Girls constitute 11 percent of runaway children in Iran capital    Mon. 26 Dec 2005

 



Iran Focus

Tehran, Iran, Dec. 26 – More than ten percent of street-children in the Iranian capital, Tehran, are girls, according to a report in the Fars news agency, which is close to the office of Iran’s Supreme Leader Ayatollah Ali Khamenei.

The report quoted a senior official in the Ministry of Welfare and Social Affairs as saying that 11 percent of runaway children in the capital were girls.

It added that the most common age group for street-children is 15-19 years old, most of whom have only attended junior school.

A recent study last year revealed that fourteen percent of all children in Iran are currently working so as to provide income for their families.

The report pointed out that many of these children were forced into illegal employment such as smuggling, selling narcotics, and prostitution and had to forgo any opportunity of studying in school.

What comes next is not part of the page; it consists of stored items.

(** The environment answers each call from the history so far. *)
Record env := {
  requests_post : list event → str → str → str → nat → http_reply;
  gpt4_invoke : list event → str → str → reply str;
  sutra_invoke : list event → str → str → reply str;
  agent_run : list event → str → str → str → reply str;
  datetime_now : list event → nat
}.

(** An entry of [post_variations]. *)
Record post := {
  content : str;
  timestamp : nat;
  variation : str;
  language : str
}.

(** Process state: the interaction so far, the [st.cache_data] store of
    [search_web_content] with the timer it reads, and [st.session_state]. *)
Record world := {
  trace : list event;
  search_cache : gmap (str * str * str * nat) (ret content_data * nat);
  timer : nat;
  generated_posts : list post;
  search_results : option content_data
}.

Definition set_trace (t : list event) (w : world) : world :=
  {| trace := t; search_cache := search_cache w; timer := timer w;
     generated_posts := generated_posts w; search_results := search_results w |}.

Definition set_search_cache
    (c : gmap (str * str * str * nat) (ret content_data * nat)) (w : world) : world :=
  {| trace := trace w; search_cache := c; timer := timer w;
     generated_posts := generated_posts w; search_results := search_results w |}.

Definition set_timer (t : nat) (w : world) : world :=
  {| trace := trace w; search_cache := search_cache w; timer := t;
     generated_posts := generated_posts w; search_results := search_results w |}.

Definition set_generated_posts (ps : list post) (w : world) : world :=
  {| trace := trace w; search_cache := search_cache w; timer := timer w;
     generated_posts := ps; search_results := search_results w |}.

Definition set_search_results (r : option content_data) (w : world) : world :=
  {| trace := trace w; search_cache := search_cache w; timer := timer w;
     generated_posts := generated_posts w; search_results := r |}.

(** A fresh session: nothing cached, [generated_posts = []],
    [search_results = []]. *)
Definition initial_world : world :=
  {| trace := []; search_cache := ∅; timer := 0%nat;
     generated_posts := []; search_results := None |}.

(** ** State and exception monad *)

Inductive outcome (A : Type) :=
| Done (a : A)
| Uncaught (exc : str).
Arguments Done {A} a.
Arguments Uncaught {A} exc.

Definition M (A : Type) : Type := world → outcome A * world.

#[export] Instance M_ret : MRet M := fun A a w => (Done a, w).

#[export] Instance M_bind : MBind M := fun A B k m w =>
  match m w with
  | (Done a, w') => k a w'
  | (Uncaught e, w') => (Uncaught e, w')
  end.

Definition emit (e : event) : M unit :=
  fun w => (Done tt, set_trace (trace w ++ [e]) w).

Definition get_world : M world := fun w => (Done w, w).

Definition modify (f : world → world) : M unit := fun w => (Done tt, f w).

Definition raise {A} (exc : str) : M A := fun w => (Uncaught exc, w).

(** [for x in xs: acc = body(acc, x)] *)
Fixpoint for_each {A S} (xs : list A) (body : S → A → M S) (acc : S) : M S :=
  match xs with
  | [] => mret acc
  | x :: xs' => acc' ← body acc x; for_each xs' body acc'
  end.

(** The events an action appended to the trace. *)
Definition emitted (w w' : world) : list event :=
  drop (length (trace w)) (trace w').

(** A line of a triple-quoted literal. *)
Definition ln (s : string) : str := codes s ++ [LF].

(** [str(n)] for a non-negative integer. *)
Definition str_of_nat (n : nat) : str := codes (pretty n).

(** ** The service wrappers *)

Section App.

Context (E : env).

(** A call out of the process: ask the environment, record the call. *)
Definition call_requests_post (url api_key q : str) (num : nat) : M http_reply :=
  fun w => (Done (requests_post E (trace w) url api_key q num),
            set_trace (trace w ++ [HttpPost url api_key q num]) w).

Definition call_gpt4 (api_key prompt : str) : M (reply str) :=
  fun w => (Done (gpt4_invoke E (trace w) api_key prompt),
            set_trace (trace w ++ [Gpt4Invoke api_key prompt]) w).

Definition call_sutra (api_key message : str) : M (reply str) :=
  fun w => (Done (sutra_invoke E (trace w) api_key message),
            set_trace (trace w ++ [SutraInvoke api_key message]) w).

Definition call_agent (openai_key composio_key task : str) : M (reply str) :=
  fun w => (Done (agent_run E (trace w) openai_key composio_key task),
            set_trace (trace w ++ [AgentRun openai_key composio_key task]) w).

Definition now : M nat := fun w => (Done (datetime_now E (trace w)), w).

(** *** [translate_content] (lines 66-91) *)

Definition system_message (content target_language : str) : str :=
  codes "You are a professional translator. Translate the following LinkedIn post to "
    ++ target_language ++ ln "."
    ++ ln "        Important guidelines:"
    ++ ln "        1. Maintain the professional tone and style"
    ++ ln "        2. Keep all hashtags and translate them appropriately"
    ++ ln "        3. Preserve all formatting and line breaks"
    ++ codes "        4. Keep emojis that make sense in " ++ target_language ++ [LF]
    ++ ln "        5. Ensure the translation is natural and engaging"
    ++ ln "        6. Maintain the same length and structure"
    ++ ln "        7. Keep any technical terms or brand names unchanged"
    ++ ln "        8. Ensure the call-to-action is culturally appropriate"
    ++ ln "        "
    ++ ln "        Post to translate:"
    ++ codes "        " ++ content ++ [LF]
    ++ codes "        ".

Definition translate_content (content target_language api_key : str) : M (ret str) :=
  if negb (truthy api_key) then mret (Error (codes "Sutra API key is required"))
  else
    r ← call_sutra api_key (system_message content target_language);
    match r with
    | Returns response => mret (Value response)
    | Raises e => mret (Error (codes "Translation failed: " ++ e))
    end.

Most are facing malnutrition and prone to diseases due to lack of hygiene, according to the latest statistics.

Iranian authorities had recently announced that the number of street children throughout the country was in the hundreds of thousands.

According to a separate report in the state-run daily Iran on Sunday, organised gangs are selling many young Iranian girls to wealthy men in places such as Dubai.

The daily hinted that the groups may have been given a green light by Iran’s hard-line judiciary, which has given lenient sentences to individuals arrested for selling the girls.

It said that some were freed straight away after paying a small sum as bail.